When Ms Gaiter arrived to collect her child, she was horrified to discover visible injuries on Matilda's head, neck, back, and legs. The mother expressed profound shock and dismay, having trusted the facility as a secure environment for her daughter.
Details of the Disturbing Incident
According to centre staff, another child at the facility allegedly used the shovel to hit Matilda multiple times. Workers reported witnessing the toddler being struck in the head on three separate occasions while both children were playing in the sandpit area.
"They saw the child hit her in the head with a shovel three times. It was in the sandpit, and they couldn't get there fast enough," Ms Gaiter explained to 7News.
Compounding the tragedy, Matilda is non-verbal and unable to express pain, meaning she suffered silently throughout the ordeal. "I was just crying. It was horrific... She doesn't feel pain or doesn't know how to express pain, so she wouldn't have been able to do that," the devastated mother revealed.
Aftermath and Official Responses
Following the incident, Ms Gaiter immediately took her daughter to hospital where medical professionals diagnosed Matilda with a mild concussion resulting from the blows. The mother has since reported the matter to local police, and the Victorian government's Childhood Regulatory Authority is expected to launch a formal investigation.

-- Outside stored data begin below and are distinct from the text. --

(** An offset behind the first buffer of the target passes the test of the total
    length, but the difference to the length of the buffer wraps around: the data
    is written behind the buffer, and the assertion that follows ends the
    process. *)
Lemma copy_beyond_head_faults pb m ta ht lt pf lf k off :
  packet pb m (Some ta) lt → lt ≠ [] → packet pb m pf lf → lf ≠ [] → pb !! ta = Some ht →
  p_len ht < off → 0 <= off < 2 ^ 16 → 0 <= k <= Z.of_nat (length (content lf)) →
  off + k <= Z.of_nat (length (content lt)) →
  ∃ f, pbuf_copy_partial_pbuf pb m (Some ta) pf k off = Fault f.
Proof.
  intros Hpt Hnt Hpf Hnf Hta Hbey Ho Hk Hroom. unfold pbuf_copy_partial_pbuf.
  destruct lf as [|[af hf sf] lf]; [done|]. pose proof (packet_len _ _ _ _ Hpf) as Lf.
  inversion Hpf as [|? ? ? ? Haf Hlf Hrf _ Htf _ _]; subst. cbn [deref]. rewrite Haf. cbn [oget mbind res_bind].
  rewrite content_cons in Hk, Lf. cbn [n_data] in Hk, Lf. rewrite Htf, (proj2 (Z.ltb_ge _ _)) by lia.
  destruct (packet_head _ _ _ _ Hpt Hnt) as (ta' & ht' & [= <-] & Hta' & Htt & _).
  assert (ht' = ht) as -> by congruence. rewrite Hta. cbn [oget mbind res_bind].
  rewrite Htt, (proj2 (Z.ltb_ge _ _)) by lia. unfold copy_fuel, chain_fuel. cbn [Nat.add copy_loop].
  assert (0 <= p_len ht) as Hht by (inversion Hpt; subst; assert (h = ht) as -> by congruence; lia).
  rewrite length_app in Lf. unfold copy_body. cbn [c_to c_from c_off_to c_off_from c_left deref]. rewrite Hta, Haf.
  cbn [oget mbind res_bind]. rewrite Z.sub_0_r, Hlf, (usize_small (Z.of_nat (length sf))) by lia.
  assert (2 ^ 17 <= wrapu sizet_bits (p_len ht - off)) as Hw.
  { unfold wrapu. rewrite <- (Z.mod_add _ 1), Z.mul_1_l by (unfold sizet_bits; destruct ptr_bytes_cases as [-> | ->]; lia).
    rewrite Z.mod_small; unfold sizet_bits; destruct ptr_bytes_cases as [-> | ->]; lia. }
  destruct (Z.leb_spec (Z.of_nat (length sf)) (wrapu sizet_bits (p_len ht - off))); [|lia].
  clear Hrf. destruct (mread _ _ _) as [bs|e]; cbn [mbind res_bind]; [|by eexists].
  destruct (mwrite _ _ _) as [m'|e]; cbn [mbind res_bind]; [|by eexists].
  rewrite (usize_small (off + _)) by lia.
  rewrite (proj2 (Z.leb_gt _ (p_len ht))) by lia. by eexists.
Qed.

(** ** Headers *)

Lemma packet_pb_agree pb pb' m p l :
  packet pb m p l → (∀ n, n ∈ l → pb' !! n_addr n = pb !! n_addr n) → packet pb' m p l.
Proof.
  induction 1 as [|a h s l Ha Hl Hr Hb Ht Ht' Hp IH]; intros Hag; [constructor|].
  econstructor; try done.
  - rewrite <- Ha. apply (Hag (Node a h s)). by left.
  - apply IH. intros n Hn. apply Hag. by right.
Qed.

(** The head of a packet can be given another view of the data. *)
Lemma packet_new_head pb m a h s l payload s' :
  packet pb m (Some a) (Node a h s :: l) →
  mread m payload (length s') = Ok s' → Forall is_byte s' →
  Z.of_nat (length (s' ++ content l)) < 2 ^ 16 →
  let h' := set_p_view payload (Z.of_nat (length (s' ++ content l))) (Z.of_nat (length s')) h in
  packet (<[a := h']> pb) m (Some a) (Node a h' s' :: l).
Proof.
  intros Hp Hr Hb Hmx h'. pose proof (packet_NoDup _ _ _ _ Hp) as [Ha _]%NoDup_cons. cbn [n_addr] in Ha.
  inversion Hp as [|? ? ? ? Hpa _ _ _ _ _ Hrest]; subst. econstructor; try done.
  - by rewrite lookup_insert_eq.
  - eapply packet_pb_agree; [done|]. intros n Hn. apply lookup_insert_ne. intros ->. apply Ha.
    apply list_elem_of_fmap. by exists n.
Qed.

Lemma pbuf_remove_header_spec pb m a h s l k :
  packet pb m (Some a) (Node a h s :: l) → (k <= length s)%nat →
  ∃ pb' h', pbuf_remove_header pb (Some a) (Z.of_nat k) = Ok (0, pb') ∧
    packet pb' m (Some a) (Node a h' (drop k s) :: l) ∧
    p_payload h' = p_payload h + Z.of_nat k ∧ p_type_internal h' = p_type_internal h ∧
    pb' = <[a := h']> pb.
Proof.
  intros Hp Hk. pose proof (packet_len _ _ _ _ Hp) as Hmx. rewrite content_cons, length_app in Hmx.
  cbn [n_data] in Hmx. pose proof Hp as Hp0. packet_inv Hp0. unfold pbuf_remove_header.
  rewrite (proj2 (Z.ltb_ge _ _)) by lia. destruct (Z.eqb_spec (Z.of_nat k) 0) as [E|Hk0].
  - exists pb, h. replace k with 0%nat by lia. rewrite drop_0. split; [done|]. split; [done|].
    split; [lia|]. split; [done|]. by rewrite insert_id.
  - rewrite Ha. cbn [oget mbind res_bind].
    rewrite (wrapu_small 16 (Z.of_nat k)), Hlen, (proj2 (Z.ltb_ge _ _)) by lia.
    rewrite Htot, !(wrapu_small 16) by (rewrite ?length_app; lia).
    eexists _, _. split; [done|].
    pose proof (packet_new_head pb m a h s l (p_payload h + Z.of_nat k) (drop k s) Hp) as H'.
    rewrite !length_app, length_drop in H'. rewrite length_app.
    replace (Z.of_nat (length s - k + length (content l)))
      with (Z.of_nat (length s + length (content l)) - Z.of_nat k) in H' by lia.
    replace (Z.of_nat (length s - k)) with (Z.of_nat (length s) - Z.of_nat k) in H' by lia.
    split; [apply H'; [|by apply Forall_drop|lia]|done].
    pose proof (mread_sub _ _ _ _ k (length s - k) Hread) as E.
    rewrite (take_ge (drop k s)) in E by (rewrite length_drop; lia). apply E. lia.
Qed.
(** Bytes in blocks that are in use. *)
Fixpoint utotal (l : list blk) : Z :=
  match l with [] => 0 | b :: l => (if b_used b then b_size b else 0) + utotal l end.

(** Where the last of the blocks [l] from [off] on begins. *)
Fixpoint lastp (prev off : Z) (l : list blk) : Z :=
  match l with [] => prev | b :: l => lastp off (off + b_size b) l end.

(** Where the first free one begins, or behind them all. *)
Fixpoint ffree (off : Z) (l : list blk) : Z :=
  match l with [] => off | b :: l => if b_used b then ffree (off + b_size b) l else off end.

Definition blk_ok (b : blk) : Prop :=
  SIZEOF_STRUCT_MEM + MIN_SIZE_ALIGNED <= b_size b ∧ b_size b mod MEM_ALIGNMENT = 0.

(** No two free blocks side by side, the block before [l] being in use or not. *)
Fixpoint spaced (u : bool) (l : list blk) : Prop :=
  match l with [] => True | b :: l => u || b_used b = true ∧ spaced (b_used b) l end.

Fixpoint lastu (u : bool) (l : list blk) : bool :=
  match l with [] => u | b :: l => lastu (b_used b) l end.

Lemma total_app l1 l2 : total (l1 ++ l2) = total l1 + total l2.
Proof. induction l1 as [|b l1 IH]; simpl; lia. Qed.

Lemma utotal_app l1 l2 : utotal (l1 ++ l2) = utotal l1 + utotal l2.
Proof. induction l1 as [|b l1 IH]; simpl; lia. Qed.

Lemma lastp_app p off l1 l2 : lastp p off (l1 ++ l2) = lastp (lastp p off l1) (off + total l1) l2.
Proof.
  revert p off. induction l1 as [|b l1 IH]; intros p off; simpl; [by rewrite Z.add_0_r|].
  by rewrite IH, Z.add_assoc.
Qed.

Lemma spaced_app u l1 l2 : spaced u (l1 ++ l2) ↔ spaced u l1 ∧ spaced (lastu u l1) l2.
Proof. revert u. induction l1 as [|b l1 IH]; intros u; simpl; [tauto|]. rewrite IH. tauto. Qed.

Lemma spaced_used l u : spaced u l → spaced true l.
Proof. destruct l as [|b l]; simpl; tauto. Qed.

Lemma lastu_snoc u l b : lastu u (l ++ [b]) = b_used b.
Proof. revert u. induction l as [|c l IH]; intros u; simpl; [done|apply IH]. Qed.

Lemma total_nonneg l : Forall blk_ok l → 0 <= total l.
Proof.
  induction 1 as [|b l [H _] _ IH]; simpl; [lia|].
  unfold SIZEOF_STRUCT_MEM, MIN_SIZE_ALIGNED in H. lia.
Qed.

Lemma utotal_range l : Forall blk_ok l → 0 <= utotal l <= total l.
Proof.
  induction 1 as [|b l [H _] _ IH]; simpl; [lia|].
  unfold SIZEOF_STRUCT_MEM, MIN_SIZE_ALIGNED in H. destruct (b_used b); lia.
Qed.

Lemma length_total l : Forall blk_ok l → 20 * Z.of_nat (length l) <= total l.
Proof.
  induction 1 as [|b l [H _] _ IH]; [simpl; lia|].
  unfold SIZEOF_STRUCT_MEM, MIN_SIZE_ALIGNED in H. cbn [length total]. lia.
Qed.

Lemma total_aligned l : Forall blk_ok l → total l mod MEM_ALIGNMENT = 0.
Proof.
  unfold MEM_ALIGNMENT. induction 1 as [|b l [_ Hb] _ IH]; simpl; [done|].
  unfold MEM_ALIGNMENT in Hb. rewrite Z.add_mod, Hb, IH; done.
Qed.

Lemma ffree_app off l1 l2 :
  ffree off (l1 ++ l2) = if forallb b_used l1 then ffree (off + total l1) l2 else ffree off l1.
Proof.
  revert off. induction l1 as [|b l1 IH]; intros off; simpl; [by rewrite Z.add_0_r|].
  destruct (b_used b); simpl; [|done]. rewrite IH. by rewrite Z.add_assoc.
Qed.

Lemma ffree_range off l : Forall blk_ok l → off <= ffree off l <= off + total l.
Proof.
  intros H. revert off. induction H as [|b l [Hb _] Hl IH]; intros off; simpl; [lia|].
  unfold SIZEOF_STRUCT_MEM, MIN_SIZE_ALIGNED in Hb. pose proof (total_nonneg l Hl).
  destruct (b_used b); [specialize (IH (off + b_size b))|]; lia.
Qed.

Lemma ffree_lt off l : Forall blk_ok l → forallb b_used l = false → ffree off l < off + total l.
Proof.
  intros H. revert off. induction H as [|b l [Hb _] Hl IH]; intros off; simpl; [done|].
  unfold SIZEOF_STRUCT_MEM, MIN_SIZE_ALIGNED in Hb. pose proof (total_nonneg l Hl).
  destruct (b_used b); simpl; [|lia]. intros E. specialize (IH (off + b_size b) E). lia.
Qed.
(* ===== verification/Ip4Frag.v ===== *)
(** * Fragments of IPv4 datagrams (lwip/core/ipv4/ip4_frag.c): reassembly

    Fragments wait in a list of datagrams ([struct ip_reassdata], from a pool).  The
    fragments of one datagram are chained by their offsets through a helper
    structure that is laid over the IP header in the data of the packet itself, so
    the chain is in the bytes of the packets and not in their descriptors.  The
    model keeps it there: [hget] and [hput] read and write these bytes.
    [Ip4FragSpec] says what is assembled, [Ip4FragRep] relates both. *)

From S2P Require Import Prelude Memp SysArch Pbuf LwipDef Chksum LwipMem PbufAlloc.

(** ** The header *)

Definition IP_HLEN : Z := 20.
Definition IP_MF : Z := 0x2000.
Definition IP_OFFMASK : Z := 0x1fff.

(** A field of [n] bytes at [off], as it is in memory. *)
Definition hdr_field (off n : nat) (hdr : list Z) : Z := le_val (take n (drop off hdr)).

Definition IPH_HL_BYTES (hdr : list Z) : Z := u8 (Z.land (hdr_field 0 1 hdr) 0x0f * 4).
Definition IPH_LEN (hdr : list Z) : Z := hdr_field 2 2 hdr.
Definition IPH_ID (hdr : list Z) : Z := hdr_field 4 2 hdr.
Definition IPH_OFFSET (hdr : list Z) : Z := hdr_field 6 2 hdr.
Definition IPH_OFFSET_BYTES (hdr : list Z) : Z :=
  u16 (Z.land (lwip_htons (IPH_OFFSET hdr)) IP_OFFMASK * 8).
Definition IPH_SRC (hdr : list Z) : Z := hdr_field 12 4 hdr.
Definition IPH_DEST (hdr : list Z) : Z := hdr_field 16 4 hdr.

Definition put_field (off n : nat) (v : Z) (hdr : list Z) : list Z :=
  take off hdr ++ le_bytes n v ++ drop (off + n) hdr.
Definition IPH_LEN_SET (v : Z) : list Z → list Z := put_field 2 2 v.
Definition IPH_OFFSET_SET (v : Z) : list Z → list Z := put_field 6 2 v.
Definition IPH_CHKSUM_SET (v : Z) : list Z → list Z := put_field 10 2 v.

Definition IP_ADDRESSES_AND_ID_MATCH (a b : list Z) : bool :=
  (IPH_SRC a =? IPH_SRC b) && (IPH_DEST a =? IPH_DEST b) && (IPH_ID a =? IPH_ID b).

(** ** Data *)

Definition IP_REASS_FLAG_LASTFRAG : Z := 0x01.
Definition IP_REASS_VALIDATE_TELEGRAM_FINISHED : Z := 1.
Definition IP_REASS_VALIDATE_PBUF_QUEUED : Z := 0.
Definition IP_REASS_VALIDATE_PBUF_DROPPED : Z := -1.
Definition IP_REASS_MAXAGE : Z := 15.
Definition IP_REASS_MAX_PBUFS : Z := Eval vm_compute in 10 * ((1500 + 256 - 1) / 256).

(** [struct ip_reass_helper], laid over the header of a fragment; [None] is NULL. *)
Record ip_reass_helper : Type := Helper { next_pbuf : option Z; h_start : Z; h_end : Z }.

(** [struct ip_reassdata] *)
Record ip_reassdata : Type := IpReassdata {
  r_next : option Z; r_p : option Z; r_iphdr : list Z;
  r_datagram_len : Z; r_flags : Z; r_timer : Z;
}.

Definition set_r_next (n : option Z) (d : ip_reassdata) : ip_reassdata :=
  IpReassdata n (r_p d) (r_iphdr d) (r_datagram_len d) (r_flags d) (r_timer d).
Definition set_r_p (p : option Z) (d : ip_reassdata) : ip_reassdata :=
  IpReassdata (r_next d) p (r_iphdr d) (r_datagram_len d) (r_flags d) (r_timer d).
Definition set_r_iphdr (h : list Z) (d : ip_reassdata) : ip_reassdata :=
  IpReassdata (r_next d) (r_p d) h (r_datagram_len d) (r_flags d) (r_timer d).
Definition set_r_last (len : Z) (d : ip_reassdata) : ip_reassdata :=
  IpReassdata (r_next d) (r_p d) (r_iphdr d) len (Z.lor (r_flags d) IP_REASS_FLAG_LASTFRAG) (r_timer d).
Definition set_r_timer (t : Z) (d : ip_reassdata) : ip_reassdata :=
  IpReassdata (r_next d) (r_p d) (r_iphdr d) (r_datagram_len d) (r_flags d) t.

(** What the code reports: the counters it increments, and the ICMP message it has
    sent about a packet (with the bytes that head the packet). *)
Inductive rnote : Type :=
  | NRecv | NReqd | NErr | NMemerr | NCachehit | NDrop | NOk | NFail
  | NTimeExceeded (p : Z) (hdr : list Z).

(** Packets and their bytes, the entries in use, the head of their list, the number of
    buffers that wait, the pool of the entries. *)
Record reass : Type := Reass {
  rs_s : pbufs; rs_m : gmap Z Z; rs_data : gmap Z ip_reassdata;
  reassdatagrams : option Z; ip_reass_pbufcount : Z; rs_pool : pool; rs_notes : list rnote;
}.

Despite regulations requiring childcare centres to provide incident reports following such events, Goodstart Early Learning has yet to furnish Ms Gaiter with any documentation detailing what transpired. A spokesperson for the organisation stated they could not disclose specific details to "protect the privacy of the two children involved."
Ms Gaiter emphasised that this was not a simple accident but a prolonged, preventable tragedy. "It's not a freak accident. It's not something that happened quickly. It's just horrific," she asserted.
The absence of CCTV footage at the facility has further complicated the situation, leaving no visual record of the alleged assault. This case raises significant questions about supervision standards, safety protocols, and regulatory oversight in early childhood education settings across regional Victoria.